Recently, anti-C2 antibodies have been studied at the clonal level using phage display technology.13 The variable heavy chain (VH) domains of these antibodies were encoded by VH germline gene segments DP-10, DP-14, and DP-88 derived from the VH1 gene family. Furthermore, these VHdomains contain hypervariable complementarity determining region 3 (CDR3) loops that were relatively large (20-23 residues) compared with the average CDR3 length of 14 residues.14,15 Another human anti-C2 antibody has been isolated from a hemophilia A patient with an inhibitor using classical Epstein-Barr virus immortalization.16 The VH domain of this antibody was encoded by germline gene segment DP-5, which is also derived from the VH1 gene family. This antibody inhibited factor VIII activity by preventing binding of factor VIII to von Willebrand factor and phospholipid surfaces. Interestingly, the anti-C2 antibodies expressed as single-chain variable domain antibody fragments (scFv) composed of DP-10–, DP-14–, and DP-88–encoded VHdomains did not inhibit factor VIII activity.13 In the present study, additional antibodies were isolated from the immunoglobulin repertoire of a mild hemophilia A patient with anti-C2 antibodies. The isolated antibodies were encoded by heavy chain germline gene segments DP-5 and DP-88. Epitope mapping studies revealed that antibodies encoded by these 2 classes of VH gene segments bind to distinct antigenic sites within the C2 domain.
Materials and methods
Materials
DNA-modifying enzymes were purchased from Life Technologies (Breda, The Netherlands) and New England Biolabs (Beverly, MA). Immunotubes and microtiter plates were purchased from Nunc (Life Technologies). Plasma-derived factor VIII light chain was purified as described.17 Monoclonal antibodies CLB-CAg 12 and 117 have been characterized previously4,17; monoclonal antibody ESH418 was purchased from American Diagnostica (Greenwich, CT).
Factor VIII assays
Phage display library construction, selection, and characterization of selected clones
In this study, plasma and peripheral blood mononuclear cells were used from a mild hemophilia A patient with an Arg2163His mutation who developed a factor VIII inhibitor.22 The patient's IgG4-specific VH gene repertoire was amplified and combined with a variable light chain (VL) gene repertoire of nonimmune origin in pHEN-1-VLrep and displayed as scFv on the surface of filamentous phage.13 Phages from the library were selected on factor VIII light chain immobilized via antibody CLB-CAg 12–coated microtiter wells as described previously.13After 3 rounds of selection for binding to the factor VIII light chain, the factor VIII domain specificity of phages obtained from single infected colonies was determined.
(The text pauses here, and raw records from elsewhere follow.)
(* ===== verification/SponsorCut.v ===== *)
(** * Cuts of a media file ([internal/sponsorblock/cut.go])

    The chapters to remove are merged into cut ranges, and the ranges become the
    segments that are kept.  The map of removable categories is a set of byte
    strings; a nil pointer of a concat segment is [None]. *)
From S2P Require Import Prelude GoStrings Runes Value FilterNumber Filter Float64 SorterValues.
From S2P Require Import Ordering SorterFacts FloatOrder Sponsor.

#[local] Open Scope Z_scope.

Definition MaxKeepSegments : Z := 128.
Definition MaxForceKeyframeTimestamps : Z := 512.
Definition maxCutRanges : Z := MaxForceKeyframeTimestamps / 2.

Record Range := mkRange { Range_Start : float64; Range_End : float64 }.

Record ConcatSegment := mkConcatSegment { InPoint : option float64; OutPoint : option float64 }.

Record CutPlan := mkCutPlan {
  Cuts : list Range;
  Keep : list ConcatSegment;
  Plan_Duration : float64
}.

#[global] Instance Range_eta : Eta Range := fun r => mkRange (Range_Start r) (Range_End r).
#[global] Instance ConcatSegment_eta : Eta ConcatSegment := fun s => mkConcatSegment (InPoint s) (OutPoint s).

Definition whole_file : ConcatSegment := mkConcatSegment None None.

(** ** Categories that may be removed *)

Definition IsRemovableCategory (category : bytes) : bool :=
  if negb (IsValidCategory category) then false
  else negb (bool_decide (category = CategoryPOIHighlight) || bool_decide (category = CategoryChapter)).

Fixpoint filter_removable (seen : gset bytes) (categories : list bytes) : list bytes :=
  match categories with
  | [] => []
  | raw :: rest =>
      if negb (IsRemovableCategory raw) then filter_removable seen rest
      else if bool_decide (raw ∈ seen) then filter_removable seen rest
      else raw :: filter_removable ({[raw]} ∪ seen) rest
  end.

Definition FilterRemovableCategories (categories : list bytes) : list bytes := filter_removable ∅ categories.

(** ** Merging *)

Definition range_bounds (r : Range) : float64 * float64 := (Range_Start r, Range_End r).

(** the comparison of the sort: by start, then by end *)
Definition range_before (a b : Range) : bool :=
  if negb (Range_Start a =? Range_Start b)%float then (Range_Start a <? Range_Start b)%float
  else (Range_End a <? Range_End b)%float.

Fixpoint merge_loop (current : Range) (ordered : list Range) : list Range :=
  match ordered with
  | [] => [current]
  | next :: rest =>
      if (Range_Start next <=? Range_End current)%float then
        merge_loop
          (if (Range_End current <? Range_End next)%float then current <| Range_End := Range_End next |> else current)
          rest
      else current :: merge_loop next rest
  end.

Definition mergeRanges (input : list Range) : list Range :=
  match sort_stable range_before input with
  | [] => []
  | current :: rest => merge_loop current rest
  end.

(** ** Keep segments *)

Definition floatPtr (value : float64) : option float64 := if f64_finite value then Some value else None.

(** [opts] is kept with its last segment apart *)
Fixpoint concat_loop (cuts : list Range) (duration : float64) (opts : list ConcatSegment) (last : ConcatSegment)
    : list ConcatSegment :=
  match cuts with
  | [] => opts ++ [last]
  | cut :: rest =>
      if (Range_Start cut =? f64_zero)%float then
        concat_loop rest duration opts (last <| InPoint := floatPtr (Range_End cut) |>)
      else
        let last := last <| OutPoint := floatPtr (Range_Start cut) |> in
        if (Range_End cut <? duration)%float then
          concat_loop rest duration (opts ++ [last]) (mkConcatSegment (floatPtr (Range_End cut)) None)
        else concat_loop rest duration opts last
  end.

(** the interval a segment stands for *)
Definition segment_start (segment : ConcatSegment) : float64 := default f64_zero (InPoint segment).
Definition segment_end (duration : float64) (segment : ConcatSegment) : float64 := default duration (OutPoint segment).

Definition nonempty_segment (duration : float64) (segment : ConcatSegment) : bool :=
  let start := segment_start segment in
  let end_ := segment_end duration segment in
  negb (negb (f64_finite start) || negb (f64_finite end_) || (end_ <=? start)%float).

Definition makeConcatOpts (cuts : list Range) (duration : float64) : list ConcatSegment :=
  match cuts with
  | [] => [whole_file]
  | _ => List.filter (nonempty_segment duration) (concat_loop cuts duration [] whole_file)
  end.

(** ** Key frames *)

(** [strconv.FormatFloat(value, 'f', 6, 64)]: the exact value rounded to six
    decimals, ties to even *)
Definition floatKey (value : float64) : bytes :=
  match f64_rat value with
  | Some (n, d) =>
      let scaled := round_even (Z.abs n * 10 ^ 6) d in
      let decimals := decimal_digits (scaled mod 10 ^ 6) in
      let whole := scaled / 10 ^ 6 in
      sign_text value ++ (if whole =? 0 then lit "0" else decimal_digits whole) ++ lit "." ++
      zeros (6 - (if scaled mod 10 ^ 6 =? 0 then 0 else zlen decimals)) ++
      (if scaled mod 10 ^ 6 =? 0 then [] else decimals)
  | None => if f64_is_nan value then lit "NaN" else if f64_sign value then lit "-Inf" else lit "+Inf"
  end.

Definition key_of (timestamp : float64) : gset bytes :=
  if negb (f64_finite timestamp) || (timestamp <? f64_zero)%float || (timestamp =? f64_zero)%float then ∅
  else {[floatKey timestamp]}.

Definition forceKeyframeTimestampCount (cuts : list Range) : Z :=
  Z.of_nat (size (foldl (fun seen cut => seen ∪ key_of (Range_Start cut) ∪ key_of (Range_End cut)) ∅ cuts : gset bytes)).

(** ** The plan *)

(** one chapter of the loop: the range it removes, if any *)
Definition removed_range (removeSet : gset bytes) (duration : float64) (chapter : Chapter) : option Range :=
  if negb (bool_decide (Chapter_Category chapter ∈ removeSet)) then None
  else if bool_decide (Chapter_Type chapter = ActionPOI) || bool_decide (Chapter_Type chapter = ActionChapter) then None
  else if negb (f64_finite (Chapter_StartTime chapter)) || negb (f64_finite (Chapter_EndTime chapter)) then None
  else
    let start := if (Chapter_StartTime chapter <? f64_zero)%float then f64_zero else Chapter_StartTime chapter in
    let end_ := if (duration <? Chapter_EndTime chapter)%float then duration else Chapter_EndTime chapter in
    if (end_ <=? start)%float then None else Some (mkRange start end_).

Definition kept_time (duration : float64) (keep : list ConcatSegment) : float64 :=
  foldl (fun kept segment =>
    let start := segment_start segment in
    let end_ := segment_end duration segment in
    if (start <? end_)%float then f64_add kept (f64_sub end_ start) else kept) f64_zero keep.

Definition keep_everything (duration : float64) : CutPlan := mkCutPlan [] [whole_file] duration.

Definition PlanCuts (chapters : list Chapter) (removeCategories : list bytes) (duration : float64) : sres CutPlan :=
  if negb (f64_finite duration) || (duration <=? f64_zero)%float then Err (errorf SbInvalidInput "cut duration")
  else if MaxSegmentCount <? zlen chapters then Err (errorf SbInvalidInput "cut chapter limit")
  else if negb (forallb IsRemovableCategory removeCategories)
  then Err (errorf SbInvalidInput "non-removable category")
  else
    let removeSet : gset bytes := list_to_set removeCategories in
    if bool_decide (removeSet = ∅) then Ok (keep_everything duration)
    else
      let raw := omap (removed_range removeSet duration) chapters in
      let cuts := mergeRanges raw in
      if maxCutRanges <? zlen cuts then Err (errorf SbInvalidInput "cut range limit")
      else if bool_decide (length cuts = 0%nat) then Ok (keep_everything duration)
      else if MaxForceKeyframeTimestamps <? forceKeyframeTimestampCount cuts
      then Err (errorf SbInvalidInput "force keyframe limit")
      else
        let keep := makeConcatOpts cuts duration in
        if bool_decide (length keep = 0%nat) then Err (errorf SbInvalidInput "entire media removed")
        else if MaxKeepSegments <? zlen keep then Err (errorf SbInvalidInput "keep segment limit")
        else
          let kept := kept_time duration keep in
          if (kept <=? f64_zero)%float then Err (errorf SbInvalidInput "entire media removed")
          else Ok (mkCutPlan cuts keep kept).

(** ** Times after the cuts *)

Fixpoint cut_offset (timestamp : float64) (cuts : list Range) (offset : float64) : float64 :=
  match cuts with
  | [] => offset
  | cut :: rest =>
      if (Range_End cut <=? timestamp)%float then
        cut_offset timestamp rest (f64_add offset (f64_sub (Range_End cut) (Range_Start cut)))
      else if (Range_Start cut <? timestamp)%float then f64_add offset (f64_sub timestamp (Range_Start cut))
      else offset
  end.

Definition MapTimeThroughCuts (timestamp : float64) (cuts : list Range) : float64 :=
  if negb (f64_finite timestamp) then timestamp
  else
    let mapped := f64_sub timestamp (cut_offset timestamp cuts f64_zero) in
    if (mapped <? f64_zero)%float then f64_zero else mapped.

(** ** Examples *)

Definition skip (start end_ : Z) (category : string) : Chapter :=
  mkChapter (seconds start) (seconds end_) (lit category) [] ActionSkip.

Example plan_example :
  PlanCuts [skip 40 50 "sponsor"; skip 0 10 "intro"; skip 45 60 "sponsor"; skip 70 80 "outro"; skip 90 120 "sponsor"]
    [CategorySponsor; CategoryIntro] (seconds 100) =
  Ok (mkCutPlan [mkRange (seconds 0) (seconds 10); mkRange (seconds 40) (seconds 60); mkRange (seconds 90) (seconds 100)]
        [mkConcatSegment (Some (seconds 10)) (Some (seconds 40)); mkConcatSegment (Some (seconds 60)) (Some (seconds 90))]
        (seconds 60)).
Proof. vm_compute. reflexivity. Qed.

Example plan_errors_example :
  PlanCuts [skip 0 60 "sponsor"; skip 50 100 "sponsor"] [CategorySponsor] (seconds 100) =
    Err (errorf SbInvalidInput "entire media removed") /\
  PlanCuts [] [CategoryChapter] (seconds 100) = Err (errorf SbInvalidInput "non-removable category") /\
  PlanCuts [] [] f64_zero = Err (errorf SbInvalidInput "cut duration").
Proof. vm_compute. split_and!; reflexivity. Qed.

Example map_time_example :
  let cuts := [mkRange (seconds 0) (seconds 10); mkRange (seconds 40) (seconds 60)] in
  map (fun t => MapTimeThroughCuts (seconds t) cuts) [5; 10; 40; 50; 60; 99] =
  map seconds [0; 0; 30; 30; 30; 69].
Proof. vm_compute. reflexivity. Qed.

Example float_key_example :
  map floatKey [seconds 12; f64_ratio 1 8; f64_ratio 12345 1000; f64_ratio 1 3] =
  [lit "12.000000"; lit "0.125000"; lit "12.345000"; lit "0.333333"].
Proof. vm_compute. reflexivity. Qed.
Phages were tested for reactivity with factor VIII light chain immobilized to CLB-CAg 12 as described previously.13 Phages corresponding to clones reactive with factor VIII light chain were selected for further study. VHand VL genes were sequenced on an Applied Biosystems 377XL automated DNA sequencer (Foster City, CA) using the BigDye Terminator sequencing kit. Nucleotide sequences were aligned to their most homologous germline sequences as present in the V-BASE sequence directory.23 The selected clones were subsequently tested for reactivity with the C2 domain of factor VIII in the following manner. Monoclonal antibodies ESH4 or CLB-CAg 117 were immobilized on microtiter wells overnight at 4°C. Subsequently, wells were incubated for 1.5 hours with recombinant C2 domain (3.5 nM in 50 mM Tris-HCl, pH 7.4; 150 mM NaCl; 2% [wt/vol] human serum albumin; and 0.1% [vol/vol] Tween 20). Wells were washed 3 times with 50 mM Tris-HCl, pH 7.4; 150 mM NaCl; and 0.1% Tween 20. Recombinant phages derived of single infected clones were then added in 150 mM NaCl; 50 mM Tris-HCl, pH 7.4; 3% (wt/vol) human serum albumin; and 0.5% (vol/vol) Tween 20 and incubated for 2 hours at room temperature. Wells were washed 3 times with 50 mM Tris-HCl, pH 7.4; 150 mM NaCl; and 0.1% Tween 20. Bound phages were detected following a 2-hour incubation at room temperature with peroxidase-labeled anti-M13 antibody (Pharmacia-LKB, Woerden, The Netherlands) diluted 2000-fold in 50 mM Tris-HCl, pH 7.4; 150 mM NaCl; 2% (wt/vol) human serum albumin; and 0.05% (vol/vol) Tween 20.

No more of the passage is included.